#### Required work:
Beneath this task are records; print exactly the stretch of them from the line with "(** [pytesseract.image_to_string(img)] *)" through the line with "region_to_string : Image", both ends included.

-------------------------

(** Lines 749-797: [break] when the abort flag is set at the top of an
    iteration. *)
Fixpoint replay_loop (events : list Event) (st : Locals) (w : W)
  : Locals * W :=
  match events with
  | [] => (st, w)
  | event :: rest =>
    if abort_is_set P w then (st, w)
    else
      let '(st', w') := replay_event st event w in
      replay_loop rest st' w'
  end.

(** The iterations of the given events one after the other, the abort
    flag not looked at. *)
Fixpoint run_events (events : list Event) (st : Locals) (w : W)
  : Locals * W :=
  match events with
  | [] => (st, w)
  | event :: rest =>
    let '(st', w') := replay_event st event w in
    run_events rest st' w'
  end.
End WithPlatform.

Definition start : Locals := {| success := 0; fail := 0; last_ts := 0 |}.

(** [replay_script] on a loaded list of events, from line 734 on: the
    loop, then the two counters printed on line 799 and the flag
    returned on line 800.  An empty list returns [False] at once (lines
    696-698).  The set-up in between (simulator device, window
    placement, app launch) is not part of the engine. *)
Definition replay_script {W} (P : Platform W) (V : Cascade.Vision)
    (script_dir : string) (rec_win win_rect : Geometry.Rect)
    (events : list Event) (w : W) : option (Z * Z) * bool * W :=
  match events with
  | [] => (None, false, w)
  | _ =>
    let '(st, w') :=
      replay_loop P V script_dir rec_win win_rect events start w in
    (Some (success st, fail st), fail st =? 0, w')
  end.

(** The pointer, wheel and keyboard calls: what an event's action
    consists of. *)
Definition is_input (a : Action) : bool :=
  match a with
  | AMoveTo _ _ | AClick _ _ | AScroll _ _ _ | AKeyDown _ | AKeyUp _ => true
  | ASleep _ | AScreenshot => false
  end.

(** The pointer, wheel and keyboard calls that started with the abort
    flag already set. *)
Definition inputs_after_abort (log : list LogEntry) : list Action :=
  map le_action
    (List.filter (fun e => is_input (le_action e) && le_aborted e) log).

(** A replay of two clicks, one second apart, during which the operator
    presses the abort hotkey while the loop sleeps before the first. *)
Definition two_clicks : list Event :=
  [Demo.click_event 1 100 100 ∅; Demo.click_event 2 300 300 ∅].

Definition hotkey_pending : Demo.HotkeyWorld * list LogEntry :=
  ({| Demo.flag := false; Demo.hotkey_during_next_sleep := true |}, []).

Definition abort_during_wait
  : option (Z * Z) * bool * (Demo.HotkeyWorld * list LogEntry) :=
  replay_script (logged Demo.hotkey_platform) Demo.no_vision "rec"
    Demo.screen Demo.window two_clicks hotkey_pending.

End Replay.


(** ** Replay: kinds of events *)

Module Kinds.

(** The event has one of the four types the replay loop acts on; any
    other type (a pointer move, an unknown type, no type) falls through
    the [try] block. *)
Definition actionable (event : Event) : bool :=
  Replay.etype_is event "key_press" || Replay.etype_is event "key_release"
  || Replay.etype_is event "mouse_scroll"
  || Replay.etype_is event "mouse_click".




End Kinds.

(** ** More sample inputs *)

Module Samples.



End Samples.

(** ** Screen capture and UI state, as the recorder uses them *)

Module Capture.

(** The screen, the clock and the optional back ends at recording time,
    on a world [W].  A capture may change the world; reading the clock
    and the abort flag does not. *)
Record Backend (W : Type) : Type := {
  MSS_AVAILABLE : bool;
  OCR_AVAILABLE : bool;
  (** The [with mss.mss() as s:] block of [_safe_screenshot]. *)
  mss_grab : W -> result Image * W;
  (** [pyautogui.screenshot()] *)
  pyautogui_screenshot : W -> result Image * W;
  (** [time.time()] *)
  clock : W -> Q;
  (** [time.sleep(seconds)] *)
  pause : Q -> W -> W;
  (** [abort_event.is_set()] *)
  abort_flag : W -> bool;
  (** [hashlib.sha256(bytes).hexdigest()] *)
  sha256_hexdigest : list Z -> result string;
  (** [pytesseract.image_to_string(img)] *)
  image_to_string : Image -> result string;
  (** Lines 218-221 before [.strip()]: crop [(x, y, x + w, y + h)],
      grey scale, resize by 2, [image_to_string] with [--psm 8]. *)
  region_to_string : Image -> Z -> Z -> Z -> Z -> result string;
  (** [s.strip()], [s.splitlines()] *)
  str_strip : string -> string;
  str_splitlines : string -> list string;
  (** [_img_hash(img.crop(box))] *)
  crop_hash : Image -> Snips.Box -> option string;
  (** [crop.save(path)] returned. *)
  save_ok : string -> Snips.Box -> bool;
}.
Arguments MSS_AVAILABLE {W} _.
Arguments OCR_AVAILABLE {W} _.
Arguments mss_grab {W} _ _.
Arguments pyautogui_screenshot {W} _ _.
Arguments clock {W} _ _.
Arguments pause {W} _ _ _.
Arguments abort_flag {W} _ _.
Arguments sha256_hexdigest {W} _ _.
Arguments image_to_string {W} _ _.
Arguments region_to_string {W} _ _ _ _ _ _.
Arguments str_strip {W} _ _.
Arguments str_splitlines {W} _ _.
Arguments crop_hash {W} _ _ _.
Arguments save_ok {W} _ _ _.

Section WithBackend.
Context {W : Type}.
Variable B : Backend W.

(** The second [try] of [_safe_screenshot]. *)
Definition screenshot_fallback (w : W) : option Image * W :=
  match pyautogui_screenshot B w with
  | (Ok img, w') => (Some img, w')
  | (Raised, w') => (None, w')
  end.

Definition _safe_screenshot (w : W) : option Image * W :=
  if MSS_AVAILABLE B then
    match mss_grab B w with
    | (Ok img, w') => (Some img, w')
    | (Raised, w') => screenshot_fallback w'
    end
  else screenshot_fallback w.

(** [[ln.strip() for ln in text.splitlines() if ln.strip()]] *)
Definition text_lines (text : string) : list string :=
  omap (fun ln =>
          let s := str_strip B ln in
          if str_truthy s then Some s else None)
       (str_splitlines B text).

Definition _capture_ui_state (w : W) : UIState.UIState * W :=
  let '(img, w1) := _safe_screenshot w in
  let now := clock B w1 in
  match img with
  | None =>
    ({| UIState.timestamp := now;
        UIState.screenshot_hash := None;
        UIState.visible_text := None |}, w1)
  | Some i =>
    ({| UIState.timestamp := now;
        UIState.screenshot_hash :=
          UIState._img_hash (sha256_hexdigest B) i;
        UIState.visible_text :=
          if OCR_AVAILABLE B then
            match image_to_string B i with
            | Ok text => Some (text_lines text)
            | Raised => None
            end
          else None |}, w1)
  end.

Definition _extract_text_from_region (img : Image) (x y w h : Z)
  : option string :=
  if negb (OCR_AVAILABLE B) then None
  else
    match region_to_string B img x y w h with
    | Raised => None
    | Ok raw =>
      let text := str_strip B raw in
      if str_truthy text then Some text else None
    end.
End WithBackend.

End Capture.

(** ** Recorder *)

Module Recorder.

Inductive ActionType : Type :=
| MOUSE_CLICK
| MOUSE_MOVE
| MOUSE_SCROLL
| KEY_PRESS
| KEY_RELEASE.

(** [ActionType.value] *)
Definition action_value (a : ActionType) : string :=
  match a with
  | MOUSE_CLICK => "mouse_click"
  | MOUSE_MOVE => "mouse_move"
  | MOUSE_SCROLL => "mouse_scroll"
  | KEY_PRESS => "key_press"
  | KEY_RELEASE => "key_release"
  end.

(** The values the handlers put into [data]. *)
Inductive JVal : Type :=
| JNull
| JBool (b : bool)
| JInt (z : Z)
| JStr (s : string).
(** * Verification of the Bots deployment scaffolding

    The repository holds one source file, [mongo-init.js]: a MongoDB shell
    script (a user, three collections, one text index) followed by the
    container build file of the bot.  This development embeds both:

    - [Bson]: documents as the shell and the server exchange them;
    - [Mongo]: the server state, the shell's global [db], the shell
      helpers the script calls, and the script itself, [mongo_init];
    - [Dockerfile]: the build instructions and the image they produce;
    - [Core]: the ingestion pipeline of [main.py], which the repository
      does not hold, modelled from the specification.

    The modules [MongoFacts], [DockerfileFacts] and [CoreFacts] hold the
    properties. *)

From Stdlib Require Import ZArith NArith Ascii String.
From stdpp Require Import gmap strings list fin_maps.
(** The end of the install step, once the files are copied: the clean-up,
    the report of the completion, and the refresh of the library listing,
    which still runs under the handler of the job. *)
Definition complete (env : Env) (download_path content_path : Fs.path)
           (fs : Fs.t) (j : Job) : Run :=
  match clean_on_finish env with
  | Raises e => handle env e j fs
  | Returns setting =>
      let fs :=
          if String.eqb (PyStr.lower setting) "on"
          then Fs.remove_tree (Fs.remove_tree fs download_path) content_path
          else fs in
      let j := _update_state [Status Completed; ProgressIs 100; Speed "0 B/s";
                              Message "Download completed successfully";
                              IsDownloading false] j in
      (* app_state["library_items"] = load_library_if_available() *)
      match library env with
      | Some e => handle env e j fs
      | None =>
          {| job := j;
             outcome := Returns {| success := true; message := "Download completed" |};
             spawned := true;
             fs_out := fs |}
      end
  end.

(** The install step, from the read of the manifest on. *)
Definition install (env : Env) (workshop_id : string)
           (destination_folder download_path content_path source_root : Fs.path)
           (manifest : Manifest) (fs : Fs.t) (j : Job) : Run :=
  let folder_name := Install.folder_name_of manifest workshop_id in
  match Install.item_type_of manifest with
  | Raises e => handle env e j fs
  | Returns item_type =>
      let destination_base := Install.destination_base_of destination_folder item_type in
      match Fs.makedirs fs destination_base with
      | Raises e => handle env e j fs
      | Returns fs1 =>
          let final_folder := Install.final_folder_of fs1 destination_base folder_name workshop_id in
          let zone_folder := Fs.join final_folder "zone" in
          match Fs.makedirs fs1 zone_folder with
          | Raises e => handle env e j fs1
          | Returns fs2 =>
              let j := _update_state [Status Installing;
                                      Message "Installing into game folder..."] j in
              match Fs.copytree fs2 source_root zone_folder with
              | Raises e => handle env e j fs2
              | Returns fs3 => complete env download_path content_path fs3 j
              end
          end
      end
  end.

(** After the polling loop: the exit code, the manifest, the install. *)
Definition finalize (env : Env) (workshop_id : string)
           (destination_folder download_path content_path : Fs.path) (j : Job) : Run :=
  let fs := downloaded env in
  if negb (return_code env =? 0) then
    fail "SteamCMD failed to download the item" j true fs
  else
    let j := _update_state [Message "Finalizing download..."] j in
    match find_manifest fs content_path download_path with
    | None => fail "workshop.json was not produced by SteamCMD" j true fs
    | Some workshop_json =>
        let source_root :=
            if Fs.exists_ fs content_path && Fs.under content_path workshop_json
            then content_path else removelast workshop_json in
        match metadata env with
        | None => fail "Unable to read workshop.json" j true fs
        | Some manifest =>
            install env workshop_id destination_folder download_path content_path
                    source_root manifest fs j
        end
    end.

(** From the creation of the download area to the end of the job. *)
Definition supervise (env : Env) (workshop_id : string) (file_size_bytes : Z)
           (destination_folder steamcmd_path : Fs.path) (fs : Fs.t) (j : Job) : Run :=
  let area kind :=
      steamcmd_path ++ ["steamapps"; "workshop"; kind; STEAM_APP_ID; workshop_id] in
  let workshop_download_path := area "downloads" in
  let workshop_content_path := area "content" in
  match Fs.makedirs fs workshop_download_path with
  | Raises e => escape e j false fs
  | Returns fs =>
      let baseline_download_bytes := get_folder_size fs workshop_download_path in
      let baseline_content_bytes :=
          if Fs.exists_ fs workshop_content_path
          then get_folder_size fs workshop_content_path else 0 in
      (* self.process = subprocess.Popen(command, ...) *)
      match popen env with
      | Some e => escape e j false fs
      | None =>
          match download_loop file_size_bytes baseline_download_bytes baseline_content_bytes
                              (ticks env) [] j with
          | LoopStopped j =>
              {| job := j;
                 outcome := Returns {| success := false; message := "Download stopped" |};
                 spawned := true;
                 fs_out := fs |}
          | LoopRaised e j => handle env e j fs
          | LoopDone j =>
              finalize env workshop_id destination_folder
                       workshop_download_path workshop_content_path j
          end
      end
  end.

(** The lookup of the item and the switch to the downloading phase. *)
Definition lookup_item (env : Env) (workshop_id : string)
           (destination_folder steamcmd_path : Fs.path) (j : Job) : Run :=
  let fs := disk env in
  match details env with
  | inl exc => fail exc j false fs
  | inr (title, reported_size) =>
      let item_title := match title with
                        | Some t => if PyStr.is_empty t then workshop_id else t
                        | None => workshop_id
                        end in
      match to_int reported_size with
      | Raises e => escape e j false fs
      | Returns file_size_bytes =>
          let scraped := match scraped_size env with
                         | Some z => PyInt z
                         | None => PyNone
                         end in
          match (if file_size_bytes =? 0 then to_int scraped else Returns file_size_bytes) with
          | Raises e => escape e j false fs
          | Returns file_size_bytes =>
              (* file_size=convert_bytes_to_readable(file_size_bytes)
                           if file_size_bytes else "Unknown" *)
              match (if file_size_bytes =? 0 then Returns tt
                     else convert_bytes_to_readable file_size_bytes) with
              | Raises e => escape e j false fs
              | Returns _ =>
                  let j := _update_state [IsDownloading true;
                                          CurrentDownload (Some workshop_id);
                                          CurrentTitle item_title; Status Downloading;
                                          Message "Downloading from Steam Workshop..."] j in
                  supervise env workshop_id file_size_bytes destination_folder
                            steamcmd_path fs j
              end
          end
      end
  end.

(** The checks of the destination folder and of SteamCMD. *)
Definition check_paths (env : Env) (workshop_id : string)
           (destination_folder steamcmd_path : Fs.path) (j : Job) : Run :=
  let fs := disk env in
  if negb (Fs.exists_ fs destination_folder) then
    fail "Destination folder does not exist" j false fs
  else
    let is_file := match Fs.lookup fs steamcmd_path with
                   | Some (Fs.File _) => true
                   | _ => false
                   end in
    if is_file && negb (String.eqb (PyStr.lower (Fs.name steamcmd_path)) "steamcmd.exe") then
      fail ("Invalid SteamCMD executable: " ++ Fs.name steamcmd_path)%string j false fs
    else
      let steamcmd_exe :=
          if is_file then steamcmd_path else Fs.join steamcmd_path "steamcmd.exe" in
      let steamcmd_path := if is_file then removelast steamcmd_path else steamcmd_path in
      if negb (Fs.exists_ fs steamcmd_path) then
        fail ("SteamCMD path does not exist: " ++ str_path steamcmd_path)%string j false fs
      else if negb (Fs.exists_ fs steamcmd_exe) then
        reject [Status Error;
                Message ("steamcmd.exe not found in " ++ str_path steamcmd_path)%string;
                IsDownloading false]
               "SteamCMD was not found" j false fs
      else lookup_item env workshop_id destination_folder steamcmd_path j.

(** The checks of the two settings and of the identifier. *)
Definition check_settings (env : Env) (workshop_id destination steamcmd : string)
           (j : Job) : Run :=
  let fs := disk env in
  let destination_raw := PyStr.strip destination in
  let steamcmd_raw := PyStr.strip steamcmd in
  if PyStr.is_empty destination_raw then fail "Destination folder is not set" j false fs
  else if PyStr.is_empty steamcmd_raw then fail "SteamCMD path is not set" j false fs
  else
    let destination_folder := Fs.join [] destination_raw in
    let steamcmd_path := Fs.join [] steamcmd_raw in
    if negb (PyStr.isdigit workshop_id) then
      match extract_workshop_id workshop_id with
      | None =>
          reject [Status Error; Message "Invalid Workshop ID"] "Invalid Workshop ID" j false fs
      | Some extracted =>
          check_paths env extracted destination_folder steamcmd_path j
      end
    else check_paths env workshop_id destination_folder steamcmd_path j.

(** [_perform_download(workshop_id)] on the status record [st]. *)
Definition _perform_download (env : Env) (st : AppState) (workshop_id : string) : Run :=
  let fs := disk env in
  let workshop_id := PyStr.strip workshop_id in
  let j := _update_state [Status Preparing; ProgressIs 0; Message "Preparing download...";
                          CurrentDownload (Some workshop_id); CurrentTitle "";
                          IsDownloading true; Speed "0 B/s"] (start_job st) in
  (* destination_raw = get_setting("DestinationFolder", "").strip()
     steamcmd_raw = get_setting("SteamCMDPath", "").strip() *)
  match DestinationFolder env with
  | Raises e => escape e j false fs
  | Returns destination =>
      match SteamCMDPath env with
      | Raises e => escape e j false fs
      | Returns steamcmd => check_settings env workshop_id destination steamcmd j
      end
  end.

End Worker.

(* ===================================================================== *)
(** ** [DownloadManager]: admission and the queue                          *)
(* ===================================================================== *)

(** [self.current_mode] *)
Inductive mode : Type :=
| SingleMode
| QueueMode.

(** What a worker thread was started to run. *)
Inductive target : Type :=
| RunDownload (workshop_id : string)
| ProcessQueue.
(** The sum of the per-module sums over a list of distinct modules that
  covers every record is the sum over all records. *)
Lemma sum_over_modules : forall (l : list srec) (ks : list ustr),
NoDup ks -> (forall r, In r l -> In (sr_module r) ks) ->
Qsum (map (fun m => Qsum (map rec_value
            (filter (fun r => ustr_eqb (sr_module r) m) l))) ks)
== Qsum (map rec_value l).
Proof.
induction l as [|r l IH]; intros ks Hn Hc; simpl.
- clear Hc Hn. induction ks as [|k ks IHk]; simpl; [reflexivity|].
  rewrite IHk. ring.
- rewrite (Qsum_map_ext _ (fun m => (if ustr_eqb (sr_module r) m
                                     then rec_value r else 0)
      + Qsum (map rec_value (filter (fun r0 => ustr_eqb (sr_module r0) m) l)))).
  2:{ intros m _. destruct (ustr_eqb (sr_module r) m); simpl; ring. }
  rewrite Qsum_map_plus, IH; [|exact Hn|intros x Hx; apply Hc; right; exact Hx].
  apply Qplus_inj_r.
  assert (Hin : In (sr_module r) ks) by (apply Hc; left; reflexivity).
  clear Hc IH. induction ks as [|k ks IHk]; [contradiction|].
  inversion Hn as [|? ? Hk Hn']; subst. simpl.
  destruct (ustr_eqb (sr_module r) k) eqn:E.
  + apply ustr_eqb_eq in E. subst k.
    assert (Z0 : Qsum (map (fun m => if ustr_eqb (sr_module r) m
                                     then rec_value r else 0) ks) == 0).
    { clear IHk Hn Hn' Hin. induction ks as [|k ks IHz]; simpl; [reflexivity|].
      destruct (ustr_eqb (sr_module r) k) eqn:E.
      - apply ustr_eqb_eq in E. subst k. exfalso. apply Hk. left. reflexivity.
      - rewrite IHz; [ring|]. intro H. apply Hk. right. exact H. }
    rewrite Z0. ring.
  + destruct Hin as [Hin|Hin].
    * subst k. rewrite (proj2 (ustr_eqb_eq _ _) eq_refl) in E. discriminate.
    * rewrite IHk; [ring|exact Hn'|exact Hin].
Qed.

Lemma lookup_total_groupby : forall (all : list srec) (ks : list ustr) m,
In m ks ->
lookup_total (map (fun k => (k, Qsum (map rec_value
                (filter (fun r => ustr_eqb (sr_module r) k) all)))) ks) m
= Qsum (map rec_value (filter (fun r => ustr_eqb (sr_module r) m) all)).
Proof.
intros all ks m. induction ks as [|k ks IH]; simpl; [contradiction|].
intros [<-|Hin].
- rewrite (proj2 (ustr_eqb_eq _ _) eq_refl). reflexivity.
- destruct (ustr_eqb k m) eqn:E; [apply ustr_eqb_eq in E; subst k; reflexivity|].
  apply IH. exact Hin.
Qed.

(** In [extract_and_format_bom], the grand total (each module's total
  taken once) equals the sum of the [Value] of all records. *)
Lemma bom_grand_total_sum : forall recs : list srec,
bom_grand_total recs == Qsum (map rec_value recs).
Proof.
intros recs. unfold bom_grand_total, bom_module_table, merge_totals, groupby_sum.
set (all := sort_values bom_lt recs).
unfold drop_duplicates. rewrite drop_dup_from_map, map_map. simpl.
set (D := drop_dup_from (fun a : srec => sr_module a) ustr_eq_dec [] all).
assert (HK : drop_dup_from (fun m => m) ustr_eq_dec [] (map sr_module all)
             = map sr_module D)
  by (unfold D; exact (drop_dup_from_map (fun m => m) ustr_eq_dec sr_module all [])).
rewrite HK.
rewrite (Qsum_map_ext _ (fun r => Qsum (map rec_value
           (filter (fun r0 => ustr_eqb (sr_module r0) (sr_module r)) all)))).
2:{ intros r Hr. rewrite lookup_total_groupby; [reflexivity|].
    apply in_map. exact Hr. }
rewrite <- (map_map sr_module (fun m => Qsum (map rec_value
           (filter (fun r0 => ustr_eqb (sr_module r0) m) all)))).
rewrite sum_over_modules.
- apply Qsum_perm, Permutation_map, sort_values_perm.
- apply (drop_dup_from_keys sr_module ustr_eq_dec all []).
- intros r Hr. destruct (drop_dup_from_cover sr_module ustr_eq_dec all [] r Hr)
    as [[]|H]. exact H.
Qed.
End BomTotal.
(** * Shipment API over MySQL stored procedures (main.py)

    A shallow embedding of [main.py]: the FastAPI handlers, the lazily
    created connection pool, the query helper [ejecutar_consulta] and the
    pydantic models.  The MySQL server and the aiomysql driver are outside
    the program; they appear as a record of operations over an abstract
    driver state, so every statement about a handler holds for every
    behaviour of the database. *)

From Stdlib Require Import ZArith Lia Ascii String.
From stdpp Require Import base option list strings gmap fin_maps pretty.

Local Open Scope string_scope.
Local Open Scope Z_scope.
Local Open Scope list_scope.

(** ** Python values *)

(** [datetime.datetime] as pymysql builds it for a DATETIME column: a naive
    timestamp (no tzinfo).  Python's constructor keeps every field in its
    range ([datetime_ok]). *)
Record datetime := mk_datetime {
  year : Z; month : Z; day : Z;
  hour : Z; minute : Z; second : Z; microsecond : Z
}.

Definition datetime_ok (d : datetime) : bool :=
  (1 <=? year d) && (year d <=? 9999) && (1 <=? month d) && (month d <=? 12)
  && (1 <=? day d) && (day d <=? 31)
  && (0 <=? hour d) && (hour d <=? 23) && (0 <=? minute d) && (minute d <=? 59)
  && (0 <=? second d) && (second d <=? 59)
  && (0 <=? microsecond d) && (microsecond d <=? 999999).

(** The values that cross the driver boundary: NULL, integers, text and
    timestamps (the column types of the shipment schema). *)
Inductive value :=
| VNone
| VInt (n : Z)
| VStr (s : string)
| VDatetime (d : datetime).

#[global] Instance datetime_eq_dec : EqDecision datetime.
Proof. solve_decision. Defined.
#[global] Instance value_eq_dec : EqDecision value.
Proof. solve_decision. Defined.

(** *** [datetime.isoformat()] *)

Definition digit (n : Z) : ascii :=
  ascii_of_nat (48 + Z.to_nat (n mod 10)).

(** ["%0wd" % n] for [0 <= n < 10^w]: the [w] low decimal digits. *)
Fixpoint zero_padded (w : nat) (n : Z) (acc : string) : string :=
  match w with
  | O => acc
  | S w' => zero_padded w' (n / 10) (String (digit n) acc)
  end.

Definition fmt (w : nat) (n : Z) : string := zero_padded w n "".

(** ["%04d-%02d-%02dT" + "%02d:%02d:%02d"], followed by [".%06d"] when the
    microsecond part is not zero (timespec 'auto'). *)
Definition isoformat (d : datetime) : string :=
  fmt 4 (year d) +:+ "-" +:+ fmt 2 (month d) +:+ "-" +:+ fmt 2 (day d)
  +:+ "T" +:+ fmt 2 (hour d) +:+ ":" +:+ fmt 2 (minute d) +:+ ":"
  +:+ fmt 2 (second d)
  +:+ (if microsecond d =? 0 then "" else "." +:+ fmt 6 (microsecond d)).

Definition is_digit (c : ascii) : bool :=
  let n := nat_of_ascii c in (48 <=? n)%nat && (n <=? 57)%nat.

Fixpoint all_digits (s : string) : bool :=
  match s with
  | EmptyString => true
  | String c s' => is_digit c && all_digits s'
  end.

Definition take_str (n : nat) (s : string) : string := String.substring 0 n s.
Definition drop_str (n : nat) (s : string) : string :=
  String.substring n (String.length s - n) s.

(** The ISO-8601 extended calendar date and time, [YYYY-MM-DDThh:mm:ss] with
    an optional six digit fraction. *)
Definition is_iso8601 (s : string) : bool :=
  all_digits (take_str 4 s)
  && bool_decide (take_str 1 (drop_str 4 s) = "-")
  && all_digits (take_str 2 (drop_str 5 s))
  && bool_decide (take_str 1 (drop_str 7 s) = "-")
  && all_digits (take_str 2 (drop_str 8 s))
  && bool_decide (take_str 1 (drop_str 10 s) = "T")
  && all_digits (take_str 2 (drop_str 11 s))
  && bool_decide (take_str 1 (drop_str 13 s) = ":")
  && all_digits (take_str 2 (drop_str 14 s))
  && bool_decide (take_str 1 (drop_str 16 s) = ":")
  && all_digits (take_str 2 (drop_str 17 s))
  && (bool_decide (String.length s = 19%nat)
      || (bool_decide (String.length s = 26%nat)
          && bool_decide (take_str 1 (drop_str 19 s) = ".")
          && all_digits (drop_str 20 s))).

(** *** [str(n)] and [int(s)] *)

(** [str(n)] and the [{n}] of an f-string, for an [int]. *)
Definition py_str (n : Z) : string := pretty n.

(** A Python [str] is a sequence of code points.  A [string] here holds
    its UTF-8 bytes, as a string literal of this file does; a byte that is
    part of no valid encoding stands for the lone surrogate U+DC00 + byte,
    which is how [os.environ] decodes it ([surrogateescape]). *)
Definition byte (c : ascii) : Z := Z.of_nat (nat_of_ascii c).

(** The second to fourth byte of an encoding. *)
Definition continuation (b : Z) : bool := (128 <=? b) && (b <=? 191).

(** The second byte after a lead byte of three or of four: no overlong
    form, no surrogate, nothing beyond U+10FFFF. *)
Definition second_of_three (b0 b1 : Z) : bool :=
  if b0 =? 224 then (160 <=? b1) && (b1 <=? 191)
  else if b0 =? 237 then (128 <=? b1) && (b1 <=? 159)
  else continuation b1.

-------------------------

#### Written reply:
  (** [pytesseract.image_to_string(img)] *)
  image_to_string : Image -> result string;
  (** Lines 218-221 before [.strip()]: crop [(x, y, x + w, y + h)],
      grey scale, resize by 2, [image_to_string] with [--psm 8]. *)
  region_to_string : Image -> Z -> Z -> Z -> Z -> result string;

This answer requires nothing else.